▸ **Collected data entries**
(** * Kelsenia chat front end: the streamed-reply state machine of [Chat.tsx]

  A shallow embedding of [sendMessage], [startSmoothStream] and
  [stopSmoothStream] of [src/components/Chat.tsx], and the properties of
  the stream decoder and of the response assembler proved on it.

  Text is modelled by [string]: a sequence of code units, of which the
  8-bit ones are representable.  The byte decoder ([TextDecoder] in
  streaming mode) is outside the model: a chunk is the text it decodes to.
  The JavaScript built-ins the component relies on ([JSON.parse] and the
  conversions of numbers) and the number of arguments the engine accepts in
  one call are an interface, [JSRuntime]; the theorems hold for every
  implementation of it, and [Json.runtime] is one such implementation, used
  for the worked examples.

  Time is modelled by the order of events: the reveal ticker, the 100 ms
  callbacks and the polls of the waiting loop are events that may fall
  anywhere between the chunks.  Logging, scrolling and the elapsed-time
  counter are left out; a state update given to [setMessages] is taken to
  run at once. *)

From Stdlib Require Import Bool Ascii String List NArith ZArith Lia.
Import ListNotations.
Open Scope string_scope.

Set Implicit Arguments.
Set Warnings "-register-all".

(** ** Text primitives of the host language *)

Module Text.

(** [WhiteSpace] and [LineTerminator] code units below 256, the ones
    [String.prototype.trim] removes. *)
Definition is_space (c : ascii) : bool :=
  let n := nat_of_ascii c in
  ((9 <=? n)%nat && (n <=? 13)%nat) || (n =? 32)%nat || (n =? 160)%nat.

Definition newline : ascii := "010"%char.

Fixpoint trimStart (s : string) : string :=
  match s with
  | EmptyString => EmptyString
  | String c s' => if is_space c then trimStart s' else s
  end.

Fixpoint trimEnd (s : string) : string :=
  match s with
  | EmptyString => EmptyString
  | String c s' =>
      match trimEnd s' with
      | EmptyString => if is_space c then EmptyString else String c EmptyString
      | t => String c t
      end
  end.

Definition trim (s : string) : string := trimEnd (trimStart s).

Definition startsWith (s p : string) : bool := String.prefix p s.

(** [s.includes(p)] *)
Fixpoint includes (s p : string) : bool :=
  String.prefix p s ||
  match s with
  | EmptyString => false
  | String _ s' => includes s' p
  end.

(** [s.indexOf(p)]: position of the first occurrence, [-1] if none. *)
Fixpoint indexOf (s p : string) : Z :=
  if String.prefix p s then 0%Z
  else match s with
       | EmptyString => (-1)%Z
       | String _ s' =>
           let i := indexOf s' p in
           if (i <? 0)%Z then (-1)%Z else (i + 1)%Z
       end.

Definition clamp (len i : Z) : Z := Z.min (Z.max i 0) len.

(** [s.substring(a, b)]: both indices are clamped to [0, length], and
    swapped when the first is the larger. *)
Definition substring (s : string) (a b : Z) : string :=
  let len := Z.of_nat (String.length s) in
  let a' := clamp len a in
  let b' := clamp len b in
  let lo := Z.min a' b' in
  let hi := Z.max a' b' in
  String.substring (Z.to_nat lo) (Z.to_nat (hi - lo)) s.

(** [s.split('\n')]: never empty; the last element is what follows the
    last newline. *)
Fixpoint split_newline (s : string) : list string :=
  match s with
  | EmptyString => [EmptyString]
  | String c s' =>
      if Ascii.eqb c newline then EmptyString :: split_newline s'
      else match split_newline s' with
           | [] => [String c EmptyString]
           | h :: t => String c h :: t
           end
  end.

(** [s.split('')] *)
Fixpoint chars (s : string) : list string :=
  match s with
  | EmptyString => []
  | String c s' => String c EmptyString :: chars s'
  end.

(** [l.join('')] *)
Definition join (l : list string) : string := String.concat "" l.

Definition nonempty (s : string) : bool :=
  match s with EmptyString => false | _ => true end.

End Text.

(** ** Values of the host language *)

(** What [JSON.parse] can return, and [undefined], which reading an absent
  property gives.  A number is kept as a decimal literal denoting it: the
  component only tests numbers for truthiness and converts them to text,
  and both operations belong to [JSRuntime]. *)
Inductive value : Type :=
| Undefined
| Null
| Bool (b : bool)
| Number (literal : string)
| Str (s : string)
| Arr (elems : list value)
| Obj (fields : list (string * value)).

Inductive exn : Type := SyntaxError | TypeError | RangeError.

Inductive result (A : Type) : Type :=
| Ok (a : A)
| Throw (e : exn).
Arguments Ok {A} a.
Arguments Throw {A} e.

Class JSRuntime : Type := {
  (** [JSON.parse]; [None] is a [SyntaxError]. *)
  JSON_parse : string -> option value;
  (** [ToBoolean] on a number: false for zeros and NaN. *)
  Number_truthy : string -> bool;
  (** [Number.prototype.toString] *)
  Number_toString : string -> string;
  (** Whether a call with that many arguments fits the argument limit of
      the engine.  [push(...chars)] passes one argument per element of
      [chars]; a call that does not fit throws a [RangeError]. *)
  Spread_fits : nat -> bool
}.

Section Values.
Context {rt : JSRuntime}.

(** [ToBoolean] *)
Definition truthy (v : value) : bool :=
  match v with
  | Undefined | Null => false
  | Bool b => b
  | Number n => Number_truthy n
  | Str s => Text.nonempty s
  | Arr _ | Obj _ => true
  end.

(** [v === 'lit'] for a string literal *)
Definition is_str (v : value) (lit : string) : bool :=
  match v with
  | Str s => String.eqb s lit
  | _ => false
  end.

(** An object built by [JSON.parse] keeps, for a repeated key, the last
    value. *)
Fixpoint find_last (k : string) (fields : list (string * value)) : option value :=
  match fields with
  | [] => None
  | (k', v) :: rest =>
      match find_last k rest with
      | Some later => Some later
      | None => if String.eqb k' k then Some v else None
      end
  end.

Definition lookup (k : string) (fields : list (string * value)) : value :=
  match find_last k fields with
  | Some v => v
  | None => Undefined
  end.

(** [v.k] for the property names the component reads ([type], [content],
    [output], [json]): none of them is defined on the prototypes of
    strings, numbers, booleans or arrays. *)
Definition getProp (k : string) (v : value) : result value :=
  match v with
  | Undefined | Null => Throw TypeError
  | Obj fields => Ok (lookup k fields)
  | _ => Ok Undefined
  end.

(** [ToString], which [+=] and [JSON.parse] apply to a value that is not
    a string. *)
Fixpoint ToString (v : value) : string :=
  match v with
  | Undefined => "undefined"
  | Null => "null"
  | Bool true => "true"
  | Bool false => "false"
  | Number n => Number_toString n
  | Str s => s
  | Arr l =>
      (fix joinElems (l : list value) : string :=
         match l with
         | [] => ""
         | x :: rest =>
             let sx := match x with
                       | Undefined | Null => ""
                       | _ => ToString x
                       end in
             match rest with
             | [] => sx
             | _ => sx ++ "," ++ joinElems rest
             end
         end) l
  | Obj _ => "[object Object]"
  end.

(** [v + s] where [s] is a string: string concatenation. *)
Definition plus_string (v : value) (s : string) : value :=
  Str (ToString v ++ s).

(** [content.includes(x)]: defined on strings and on arrays. *)
Definition js_includes (v : value) (x : string) : result bool :=
  match v with
  | Str s => Ok (Text.includes s x)
  | Arr l => Ok (existsb (fun e => is_str e x) l)
  | _ => Throw TypeError
  end.

Fixpoint arr_indexOf (l : list value) (x : string) : Z :=
  match l with
  | [] => (-1)%Z
  | e :: rest =>
      if is_str e x then 0%Z
      else let i := arr_indexOf rest x in
           if (i <? 0)%Z then (-1)%Z else (i + 1)%Z
  end.

Definition js_indexOf (v : value) (x : string) : result Z :=
  match v with
  | Str s => Ok (Text.indexOf s x)
  | Arr l => Ok (arr_indexOf l x)
  | _ => Throw TypeError
  end.

(** [content.substring(a, b)]: strings only. *)
Definition js_substring (v : value) (a b : Z) : result string :=
  match v with
  | Str s => Ok (Text.substring s a b)
  | _ => Throw TypeError
  end.

(** [content.split('')]: strings only. *)
Definition js_split_chars (v : value) : result (list string) :=
  match v with
  | Str s => Ok (Text.chars s)
  | _ => Throw TypeError
  end.

(** What [for (const item of v)] iterates over. *)
Definition iterate (v : value) : result (list value) :=
  match v with
  | Arr l => Ok l
  | Str s => Ok (map Str (Text.chars s))
  | _ => Throw TypeError
  end.
Lemma handle_data_truthy (event : Event) (state : ReactApp.State) :
  truthy (ReactApp.data state) = true ->
  truthy (ReactApp.data (fst (handle event state))) = true.
Proof.
  intros H. destruct event; cbn [handle fst]; try exact H; try reflexivity.
  - unfold ReactApp.handleBroadcastMessage.
    destruct (negb (truthy eventData) || negb (truthy (prop "type" eventData))); [exact H|].
    destruct (strictEqStr _ ReactApp.STORE_EVENTS_DATA).
    + cbn [ReactApp.data]. unfold ReactApp.orElse.
      destruct (truthy (prop "payload" eventData)) eqn:E; [exact E | reflexivity].
    + destruct (strictEqStr _ ReactApp.STORE_EVENTS_LOADING); exact H.
  - unfold requestTimedOut. destruct (negb (ReactApp.storeAvailable state)); exact H.
  - unfold handleAddItemCountChange.
    destruct ((value =? EmptyString)%string || digitsOnly value); exact H.
Qed.

Lemma handleAll_mounted (events : list Event) (state : ReactApp.State) :
  ReactApp.requestAttempted state = true ->
  truthy (ReactApp.data state) = true ->
  ReactApp.requestAttempted (fst (handleAll events state)) = true
  /\ truthy (ReactApp.data (fst (handleAll events state))) = true.
Proof.
  revert state. induction events as [|event rest IH]; intros state Ha Hd; [split; trivial|].
  cbn [handleAll].
  pose proof (handle_attempted event state Ha) as H1.
  pose proof (handle_data_truthy event state Hd) as H2.
  destruct (handle event state) as [state1 e1]. cbn [fst] in H1, H2.
  destruct (IH state1 H1 H2) as [H3 H4].
  destruct (handleAll rest state1) as [state2 e2]. split; assumption.
Qed.
(** * domgen: attribute normalisation and serialisation of the element tree

    A shallow embedding of [dom/base_classes.py].  Python strings are
    modelled as [string], one [ascii] per code point (code points 0..255);
    a [dict] is an insertion-ordered association list; the order in
    which a newly built set iterates is a parameter; exceptions are values
    of [result]. *)

From Stdlib Require Import String Ascii List ZArith Lia Bool Arith.
From Stdlib Require Import DecimalString Permutation.
Import ListNotations.
Open Scope string_scope.
#[local] Set Warnings "-register-all".

(** ** Python strings *)

Module PyStr.

(** The double quote and the line feed, by code point. *)
Definition dquote : ascii := "034"%char.
Definition dq : string := String dquote "".
Definition lf : ascii := "010"%char.
Definition nl : string := String lf "".

(** [s.startswith(p)] *)
Definition startswith (s p : string) : bool := prefix p s.

(** [sub in s] *)
Fixpoint contains (sub s : string) : bool :=
  prefix sub s || match s with
                  | "" => false
                  | String _ s' => contains sub s'
                  end.

(** [s.replace(old, new)] for an empty [old]: [new] goes before every
    character and at the end. *)
Fixpoint interleave (new s : string) : string :=
  match s with
  | "" => new
  | String c s' => new ++ String c (interleave new s')
  end.

(** The scan of [s.replace(old, new)] for a non-empty [old]: left to
    right, occurrences do not overlap; [skip] counts the characters of the
    occurrence just replaced that are still to be passed over. *)
Fixpoint replace_from (old new : string) (skip : nat) (s : string) : string :=
  match s with
  | "" => ""
  | String c s' =>
      match skip with
      | S n => replace_from old new n s'
      | O =>
          if prefix old s
          then new ++ replace_from old new (pred (String.length old)) s'
          else String c (replace_from old new 0 s')
      end
  end.

(** [s.replace(old, new)] *)
Definition replace (old new s : string) : string :=
  match old with
  | "" => interleave new s
  | _ => replace_from old new 0 s
  end.

(** [sep.join(ls)] *)
Definition join (sep : string) (ls : list string) : string := String.concat sep ls.

(** [s[-i]] for [i >= 1]; [None] is Python's IndexError. *)
Definition index_from_end (s : string) (i : nat) : option ascii :=
  if (i <=? String.length s)%nat then get (String.length s - i) s else None.

(** [s[:-1]] *)
Definition drop_last (s : string) : string := substring 0 (String.length s - 1) s.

▸ **What to produce**
For each line of the data that includes the word "order", return a copy of it.

▸ **Written answer**
  Time is modelled by the order of events: the reveal ticker, the 100 ms
    a [dict] is an insertion-ordered association list; the order in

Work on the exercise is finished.